◆ **About this task**:
Please return the lines of the data below, word for word, from the first line through the line containing "map from the".

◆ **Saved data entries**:
(** * Astronomy Engine: quadratic-interpolation root search and the C
      conformance harness, embedded in Rocq.

    Sources embedded here:
    - [theory/quadratic_interpolation.ipynb]: [Parabola], [Solve] and the
      map from the interpolation parameter back to a time;
    - [generate/ctest.c]: [AstroCheck], [Diff], [DiffLine].

    Python and C floating-point values are idealised: real numbers for the
    root search and the time model, exact rationals for the decimal numbers
    read back from text files. *)

From Stdlib Require Import Reals Lra Psatz ZArith QArith Qabs List String Ascii Bool.
Import ListNotations.

(** ** Python exceptions *)

Module Py.

Inductive exn : Type :=
| ZeroDivisionError
| ValueError.

Inductive result (A : Type) : Type :=
| Return (a : A)
| Raise (e : exn).

Arguments Return {A} a.
Arguments Raise {A} e.

Definition bind {A B : Type} (m : result A) (k : A -> result B) : result B :=
  match m with
  | Return a => k a
  | Raise e => Raise e
  end.

End Py.

Import Py.

Notation "x <- m ;; k" := (Py.bind m (fun x => k))
  (at level 61, m at next level, right associativity).

Local Open Scope R_scope.

(** ** The notebook: [theory/quadratic_interpolation.ipynb] *)

Section Quadratic.

(** Python's [a / b] on floats. *)
Definition py_div (a b : R) : result R :=
  if Req_dec_T b 0 then Raise ZeroDivisionError else Return (a / b).

(** Python's [math.sqrt]. *)
Definition py_sqrt (u : R) : result R :=
  if Rlt_dec u 0 then Raise ValueError else Return (sqrt u).

Definition Rleb (a b : R) : bool := if Rle_dec a b then true else false.

(** The chained comparison [-1 <= x <= +1]. *)
Definition in_range (x : R) : bool := Rleb (-1) x && Rleb x 1.

(** [class Parabola]: the attributes [Q], [R], [S]. *)
Record Parabola : Type := mkParabola { p_Q : R; p_R : R; p_S : R }.

(** [Parabola.__init__(self, f, ta, tb)]. *)
Definition Parabola_init (f : R -> R) (ta tb : R) : Parabola :=
  let tm := (tb + ta) / 2 in
  let fa := f ta in
  let fb := f tb in
  let fm := f tm in
  {| p_Q := (fb + fa) / 2 - fm;
     p_R := (fb - fa) / 2;
     p_S := fm |}.

(** The same coefficients, from the three samples. *)
Definition fit (fa fm fb : R) : Parabola :=
  {| p_Q := (fb + fa) / 2 - fm;
     p_R := (fb - fa) / 2;
     p_S := fm |}.

(** [Parabola.Eval(self, x)]. *)
Definition Eval (p : Parabola) (x : R) : R :=
  p_Q p * x * x + p_R p * x + p_S p.

(** [Parabola.Slope(self, x)]. *)
Definition Slope (p : Parabola) (x : R) : R :=
  2 * p_Q p * x + p_R p.

(** The quantity under the square root in [Solve]. *)
Definition discriminant (p : Parabola) : R :=
  p_R p * p_R p - 4 * p_Q p * p_S p.

(** The two values the quadratic formula gives in [Solve]. *)
Definition root1 (p : Parabola) : R :=
  (- p_R p + sqrt (discriminant p)) / (2 * p_Q p).

Definition root2 (p : Parabola) : R :=
  (- p_R p - sqrt (discriminant p)) / (2 * p_Q p).

(** [def Solve(p)]; Python's [None] is [None], a float [x] is [Some x]. *)
Definition Solve (p : Parabola) : result (option R) :=
  if Req_dec_T (p_Q p) 0 then
    if Req_dec_T (p_R p) 0 then Return None
    else
      x <- py_div (- p_S p) (p_R p) ;;
      if in_range x then Return (Some x) else Return None
  else
    let u := p_R p * p_R p - 4 * p_Q p * p_S p in
    if Rle_dec u 0 then Return None
    else
      ru <- py_sqrt u ;;
      x1 <- py_div (- p_R p + ru) (2 * p_Q p) ;;
      x2 <- py_div (- p_R p - ru) (2 * p_Q p) ;;
      if in_range x1 then
        if in_range x2 then Return None else Return (Some x1)
      else if in_range x2 then Return (Some x2)
      else Return None.

(** The affine reparametrization [x = (t - tm) / (tb - tm)]. *)
Definition x_of_t (tm tb t : R) : R := (t - tm) / (tb - tm).

(** [t = tm + x*(tb-tm)]. *)
Definition t_of_x (tm tb x : R) : R := tm + x * (tb - tm).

◆ **Result for this exercise**:
(** * Astronomy Engine: quadratic-interpolation root search and the C
      conformance harness, embedded in Rocq.

    Sources embedded here:
    - [theory/quadratic_interpolation.ipynb]: [Parabola], [Solve] and the
      map from the interpolation parameter back to a time;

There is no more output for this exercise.